The survey shows that 19 percent of Republicans believe the president should be able to postpone the 2026 midterm elections if it is necessary to get the country out of a crisis. And 27 percent thought the Constitution should be amended to “allow presidents to serve more than two terms in office.”
Also, 29 percent of Republicans agree that “we need a president who is willing to break some laws if that’s what it takes to set things straight.”
While far from a majority, 29 percent of Republicans translates into millions of people who condone presidential lawlessness. That’s a steep hill to climb for people wanting to save democracy and the rule of law in this country.
Ben Rhodes, former President Obama’s deputy national security adviser, got it right when he warned that the “Democratic Party, in its current form, cannot lead the opposition that is required. ” And he reminds us that we can’t save democracy by “defending the status quo.”
People wanting to save democracy have to link its survival to the lives that Americans live every day. They have to show that if we lose democracy, our lives will be worse. Just ask people in Hungary or Turkey, where the rise of authoritarian leaders has done nothing to cure the social or economic problems that beset those nations.

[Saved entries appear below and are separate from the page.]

Lemma settles_ClaimSOARNode I w scope lease : settles I (ClaimSOARNode w scope lease).
Proof.
  unfold ClaimSOARNode. destruct (_ || _); [apply quiet_settles, quiet_fail|].
  apply settles_found, settles_transaction. eapply hoare_bind; [apply hoare_Now|]. intros now.
  eapply hoare_bind; [eapply hoare_pre; [apply hoare_expireSOARApprovals|tauto]|]. intros u.
  eapply hoare_bind; [apply hoare_select|]. intros [chosen|]; [|apply hoare_fail].
  apply (hoare_bind _ _ _ (fun rows db => settled [] db /\ forall n, head rows = Some n ->
    some_node (db_nodes db) (node_exec n) active_statuses)).
  - apply hoare_update_returning. intros db [E S]. symmetry in E. apply head_sorted_elem in E. apply elem_of_where in E as [C Hc].
    apply claimable_status in C. set (P := is_node _ _). set (f := fun n : SOARNodeExecution => _).
    assert (HP : forall n, n ∈ db_nodes db -> P n = true -> n = chosen).
    { intros n Hn Pn. apply is_node_true in Pn. by apply (st_key _ _ S). }
    split.
    + apply (settled_nodes db []); [|done|done]. intros n Hn Pn. rewrite (HP n Hn Pn). split_and!; [done| | |by intros|right; split].
      * intros E. rewrite E in C. listed.
      * by apply (bool_decide_eq_true_1 (_ ∈ known_statuses)).
      * unfold open_statuses. clear -C. set_solver.
      * by apply (bool_decide_eq_true_1 (_ ∈ open_statuses)).
    + intros n E. destruct (where_rows P (db_nodes db)) as [|x l] eqn:W; [done|]. injection E as <-.
      assert (Hx : x ∈ where_rows P (db_nodes db)) by (rewrite W; left). apply elem_of_where in Hx as [Px Hx].
      exists (f x). split_and!; [|done|by apply (bool_decide_eq_true_1 (_ ∈ active_statuses))].
      apply elem_of_set_where. exists x. split; [done|]. by rewrite Px.
  - intros rows. destruct (head rows) as [node|]; [|apply hoare_fail].
    eapply (hoare_bind _ _ _ (fun _ => settled [])).
    + apply hoare_update_returning. intros db [S A]. apply (settled_touch (node_exec node) "RUNNING"); [done| |done|by apply A].
      by apply (bool_decide_eq_true_1 (_ ∈ live_statuses)).
    + intros es. apply hoare_quiet. quiet_steps.
Qed.

Lemma settles_CreateSOARExecution e nodes : settles (fun db => published_fact db e nodes) (CreateSOARExecution e nodes).
Proof.
  intros w W F S. destruct (CreateSOARExecution_effect actions e nodes w W F) as [->|(e' & spec & rows & N & ->)]; [done|].
  by eapply settled_new_execution.
Qed.

(** ** Every call *)

(** A call that runs alone leaves settled tables settled. *)
Theorem handle_settles executor {A} (op : Op A) w : wf (w_repo w) -> requires actions (w_repo w) op ->
  settled [] (w_repo w) -> settled [] (w_repo (handle executor op w).2).
Proof.
  intros W R. revert w W R. change (settles (fun db => requires actions db op) (handle executor op)).
  destruct op; cbn [handle].
  all: try (apply quiet_settles; quiet_steps; fail).
  - apply quiet_settles. unfold CreateSOARPlaybook. apply quiet_transaction, quiet_bind.
    + intros w. set (m := insert_playbook _ playbook). assert (Q : quiet m) by (apply quiet_insert_row; done).
      specialize (Q w). by destruct (m w) as [[a|e|] w'].
    + intros u. unfold insert_version. quiet_steps.
  - apply quiet_settles. unfold SaveSOARValidation. destruct (vr_Valid report); quiet_steps.
  - apply settles_CreateSOARExecution.
  - apply settles_DecideSOARApproval.
  - apply settles_CompleteSOARManualTask.
  - apply settles_ClaimSOARNode.
  - apply settles_CompleteSOARNode.
  - apply settles_DeferSOARNode.
  - apply settles_RetrySOARNode.
  - apply settles_FailSOARNode.
  - apply settles_RequestSOARApproval.
  - apply settles_RequestSOARManualTask.
Qed.

End Settles.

Saving democracy will require building a broad-based, bipartisan coalition. That means sacrificing ideological purity and tolerating views that we might otherwise condemn.
It requires us to change our habits and focus on building alliances, not enclaves. As the polls now show, that will not be easy.
But we have no choice. We can’t succeed in saving democracy if it is a strictly partisan project.
Austin Sarat is the William Nelson Cromwell Professor of Jurisprudence and Political Science at Amherst College.